Nalinee Niyomthai, Speaker at Cardiology Conferences
Nurse

Nalinee Niyomthai

Mahidol University, Thailand

Abstract:

Background: Cardiac arrhythmias represent a significant clinical complication among hospitalized patients, particularly in those with underlying cardiovascular disease. Continuous telemetry monitoring provides real-time electrocardiographic surveillance, enabling prompt detection and management of life-threatening arrhythmias. However, despite widespread global implementation, Thailand currently lacks standardized institutional guidelines for telemetry monitoring utilization. Understanding the incidence and patterns of arrhythmias in the Thai population is essential for developing evidence-based monitoring protocols.

 

Methods: A cross-sectional study was conducted at Ramathibodi Hospital, a tertiary care medical institution in Bangkok, Thailand. A total of 331 hospitalized patients aged 18 years and older who underwent continuous telemetry monitoring between June 2022 and December 2022 were included. Clinical data were systematically extracted from electronic health records, including patient demographics, arrhythmia classification according to American Heart Association criteria, arrhythmia types, frequency of episodes, and clinical management approaches. Data were analyzed using descriptive statistics.

 

Results: Cardiac arrhythmias were documented in 212 of 331 patients (64.05%). According to American Heart Association classification, the majority of patients were classified as Class II arrhythmias (118 of 212, 55.60%). A total of 387 distinct arrhythmic episodes were detected. The most frequently observed arrhythmia patterns were: premature ventricular contractions (34.37%), premature atrial contractions (19.90%), and atrial fibrillation (15.76%). Other detected arrhythmias included supraventricular tachycardia (8.01%), sinus bradycardia (7.75%), and atrioventricular block (3.61%). Conservative clinical observation was the predominant management approach (41.69%), followed by pharmacological intervention. Hospital discharge was the primary reason for discontinuing telemetry monitoring (59.21%).

 

Conclusions: This study demonstrates a substantial incidence of cardiac arrhythmias (64.05%) detected through continuous telemetry surveillance in hospitalized patients. Premature ventricular contractions emerged as the most prevalent arrhythmic pattern. These findings underscore the clinical utility of telemetry monitoring and support the urgent need for developing standardized monitoring protocols and clinical guidelines specific to Thai healthcare institutions. Implementing such protocols would enhance patient safety, improve clinical decision-making, and optimize resource utilization in tertiary care settings.

Biography:

Nalinee Niyomthai holds a position in the Nursing Services Division at the Faculty of Medicine, Ramathibodi Hospital, Mahidol University, Bangkok, Thailand.
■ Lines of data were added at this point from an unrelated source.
(** C39: A lost connection is not reported. When the last pending operation of a session is a read or a write and it
    fails, the session is marked as disconnecting, but nothing is pending any more: unless the user
    starts another operation, the shutdown handler is never called, whatever timers expire. *)
Theorem session_connection_lost s s1 s2 ev t ec chunk bs :
  (ev = EReadDone ec chunk \/ ev = EWriteDone bs ec) -> failed ec = true ->
  pending s = [t] -> log (base s) = [] -> session_step ev s s1 ->
  rtc (fun a b => exists ev, user_event ev = false /\ session_step ev a b) s1 s2 ->
  start_disconnect_flag (base s2) = true /\ pending s2 = [] /\ shutdowns (notices s2) = shutdowns (notices s).
Proof.
  intros Hev Hf Hp Hl Hs Hr. assert (Hd : dead s s1).
  { destruct Hs as [ev s s1 Hc _|ev t' p1 p2 s s1 Hc Hp' He]; [by destruct Hev as [->| ->]|].
    assert (Hpp : p1 ++ p2 = []).
    { rewrite Hp' in Hp. destruct p1 as [|x p1]; [by injection Hp|]. injection Hp as _ Hp. by destruct p1. }
    rewrite Hpp in He. destruct Hev as [->| ->]; cbn [run_event] in He.
    - unfold on_data_read in He. rewrite Hf in He. cbn [negb base set_pending] in He.
      destruct (start_disconnect_flag (base s)) eqn:Ed; cbn [negb] in He; injection He as <-; by split.
    - injection He as <-. unfold on_data_write. rewrite Hf. cbn [negb base set_pending].
      destruct (start_disconnect_flag (base s)) eqn:Ed; cbn [negb]; by split. }
  assert (Hd2 : dead s s2).
  { clear Hs. induction Hr as [|a b c [ev' [Hu Hab]] _ IH]; [done|]. apply IH. by eapply dead_step. }
  by destruct Hd2.
Qed.

(** ** Disconnecting *)

Inductive run : list event -> session -> session -> Prop :=
| RunNil s : run [] s s
| RunCons ev evs s s1 s2 : session_step ev s s1 -> run evs s1 s2 -> run (ev :: evs) s s2.

Lemma run_completion ev t evs p s s' s2 :
  completes ev = Some t -> pending s = p ++ [t] -> run_event ev (set_pending p s) = Ok s' -> run evs s' s2 ->
  run (ev :: evs) s s2.
Proof.
  intros Hc Hp He Hr. eapply RunCons; [|exact Hr]. apply (Completion ev t p []); [done|done|by rewrite app_nil_r].
Qed.

(** A log of calls of streams' handlers only. *)
Definition stream_action (x : ptr * effect handler) : action handler := let '(p, e) := x in StreamEffect p e.

Definition add_notices (l : list notice) (s : session) : session :=
  Session (base s) (input_buffer s) (tx_running_flag s) (tx_routine_done s) (tx_queue_sent s) (shutdown_handler s)
    (pending s) (notices s ++ l) (written s).

Lemma settle_effects s eff :
  log (base s) = map stream_action eff ->
  settle s = add_notices (map (fun x => ClientAction (stream_action x)) eff) (set_base (clear_log (base s)) s).
Proof.
  intros Hl. unfold settle. rewrite Hl. generalize (set_base (clear_log (base s)) s). clear Hl s.
  induction eff as [|[p e] eff IH]; intros s; cbn [map foldl].
  - unfold add_notices. rewrite app_nil_r. by destruct s.
  - rewrite IH. unfold add_notices. cbn. by rewrite <- app_assoc.
Qed.

Lemma on_disconnected_spec s h d r eff :
  let ec := connection_error_code (base s) in
  shutdown_handler s = Some h -> disconnect_handler (base s) = Some d -> log (base s) = [] ->
  reset_registry moved_response ec (registry (base s)) = Ok (r, eff) ->
  exists s', on_disconnected s = Ok s' /\ pending s' = pending s /\ written s' = written s /\ registry (base s') = r /\
    notices s' = notices s ++ map (fun x => ClientAction (stream_action x)) eff ++
      [Shutdown h ec; ClientAction (CallDisconnect d)].
Proof.
  intros ec Hh Hd Hl Hr. unfold on_disconnected, cleanup_after_disconnect. fold ec. rewrite Hr. cbn [mbind outcome_bind].
  rewrite (settle_effects _ eff).
  - cbn [add_notices shutdown_handler set_base base]. rewrite Hh.
    match goal with |- context [match ?x with Some _ => _ | None => _ end] =>
      change x with (disconnect_handler (base s)) end.
    rewrite Hd.
    eexists. split; [reflexivity|]. cbn. by rewrite <- !app_assoc.
  - cbn [base set_base log set_flags emit set_registry]. by rewrite Hl.
Qed.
With extensive experience in clinical nursing practice in coronary care units and patient monitoring systems, Nalinee has developed specialized expertise in cardiac care and telemetry monitoring technologies. Her professional focus encompasses improving patient safety through advanced monitoring techniques and optimizing healthcare delivery in tertiary care settings. Nalinee is committed to advancing nursing knowledge and contributing to evidence-based practice in cardiac telemetry monitoring. She has actively participated in research initiatives aimed at establishing standardized clinical protocols and guidelines for hospitalized patients with cardiac complications, with particular emphasis on developing Thai-specific monitoring standards for tertiary care institutions.